The extra complication with these functions is that they only work if, in addition to having the 'DOM' package installed for R, we have installed the 'RDOM.user.js' user script in the browser. This script is included with the 'DOM' package, but must be manually installed, for example, using the greasemonkey plug-in for Firefox. Furthermore, the settings for the user script will have to be modified to enable access to specific URLs (see the @include rules in 'RDOM.user.js').
It is also possible to manipulate a web page using
a headless browser (PhantomJS).
This works for each of htmlPage
, filePage
,
and urlPage
(without the need for a user script), by
specifying headless=TRUE
.
This somewhat ruins the point of dynamically modifying a web page because, with a headless browser, we cannot watch the changes being made to the web page on screen. However, the headless browser is extremely useful for testing.
Because R is communicating with the web browser via a websocket, it is also possible for the web browser to send requests to R, for example, in response to a user event, such as a mouse click.

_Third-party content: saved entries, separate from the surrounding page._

(* ===== verification/Counters.v ===== *)
(** * The counters: counters.rs

    The counters live in six groups of atomics whose layout is part of the C interface; audits
    read them by name.  A field is its name and its kind; the layout is that of [repr(C)].
    The bumps of the engine are recorded by [Engine]; here is where each of them lands. *)

From S2P Require Import Prelude.
From S2P Require Import Conn.
From S2P Require Import Engine.
From Stdlib Require Import String.

Local Open Scope string_scope.
Local Open Scope list_scope.

Inductive Group := Eth | Ip | Tcp | Poll | Obs | FaultInjector.
#[export] Instance Group_eq_dec : EqDecision Group.
Proof. solve_decision. Defined.

(** An atomic of eight or four bytes, the matrix of transitions, and padding in words. *)
Inductive FieldKind := U64 | U32 | Matrix (cells : Z) | Pad (words : Z).
#[export] Instance FieldKind_eq_dec : EqDecision FieldKind.
Proof. solve_decision. Defined.

Abbreviation Field := (string * FieldKind)%type.

Definition EthCounters : list Field := [
  ("rx_pkts", U64); ("rx_bytes", U64); ("rx_drop_miss_mac", U64); ("rx_drop_nomem", U64); ("tx_pkts", U64);
  ("tx_bytes", U64); ("tx_drop_full_ring", U64); ("tx_drop_nomem", U64); ("rx_drop_short", U64);
  ("rx_drop_unknown_ethertype", U64); ("rx_arp", U64); ("tx_arp", U64); ("offload_missing_rx_cksum_ipv4", U64);
  ("offload_missing_rx_cksum_tcp", U64); ("offload_missing_rx_cksum_udp", U64); ("offload_missing_tx_cksum_ipv4", U64);
  ("offload_missing_tx_cksum_tcp", U64); ("offload_missing_tx_cksum_udp", U64);
  ("offload_missing_mbuf_fast_free", U64); ("offload_missing_rss_hash", U64); ("offload_missing_llq", U64);
  ("offload_missing_rx_timestamp", U64); ("rx_drop_cksum_bad", U64); ("llq_wc_missing", U64);
  ("llq_header_overflow_risk", U64); ("eni_bw_in_allowance_exceeded", U64); ("eni_bw_out_allowance_exceeded", U64);
  ("eni_pps_allowance_exceeded", U64); ("eni_conntrack_allowance_exceeded", U64);
  ("eni_linklocal_allowance_exceeded", U64); ("tx_q0_linearize", U64); ("tx_q0_doorbells", U64);
  ("tx_q0_missed_tx", U64); ("tx_q0_bad_req_id", U64); ("rx_q0_refill_partial", U64); ("rx_q0_bad_desc_num", U64);
  ("rx_q0_bad_req_id", U64); ("rx_q0_mbuf_alloc_fail", U64); ("rx_multi_seg_linearized", U64); ("_pad", Pad 1)].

The 'DOM' package defines a single javascript function for this purpose:
RDOM.Rcall
. This function must, of course, be used
in javascript code within the web page, but if we wish
we can create that javascript
and insert it in a web page using the R functions previously described.
The RDOM.Rcall
function takes three arguments: the name of
an R function to call, a pointer to an HTML element, and a javascript
function (a callback) to run once the call to R has completed.
The R function given as the first argument to
RDOM.Rcall
must take 2 arguments. The first argument will contain HTML code
for the HTML element that was given as the second argument to
RDOM.Rcall
and the second argument will contain a CSS selector for that
HTML element.
The following code provides a demonstration. First, we define an R
function, echo
,
that takes two arguments and prints them to the screen.
Next, we open a browser window and append a paragraph with
a <span> element embedded in it.
Finally, we set the onclick
attribute of the <span> element to be a call to
RDOM.Rcall
, with the name of our R function,
"echo"
, as the first argument, the span element
itself (this
) as the second argument, and
no callback.
echo <- function(elt, css) { cat("\n") cat("HTML:", elt, "\n") cat("CSS :", css, "\n") } page <- htmlPage() appendChild(page, "<p>This text contains a <span>special</span> word</p>") setAttribute(page, eltRef="span", attrName="onclick", attrValue='RDOM.Rcall("echo", this, null)')
If we now click on the word "special" in the web browser, the R function
echo
is called and we get
the following output in the R console:
HTML: <span onclick="RDOM.Rcall("echo", this, null)">special</span> CSS : span
It is important to note that the call from the web browser to R is
asynchronous. R is not blocked waiting for the call to the
echo
function.
It is possible to include a request
to the browser in the R function that is called from the browser
(e.g., use R to modify an element in response to a mouse click in
the browser), but in that case, it is essential that the request from
R is also asynchronous (using the async
argument that was
described earlier).
The 'DOM' package provides a tool for generating and modifying the content of a web page on-the-fly. It does this through a web socket connection to a web browser, which allows R to send requests to the browser and allows the browser to send responses or even requests back to R.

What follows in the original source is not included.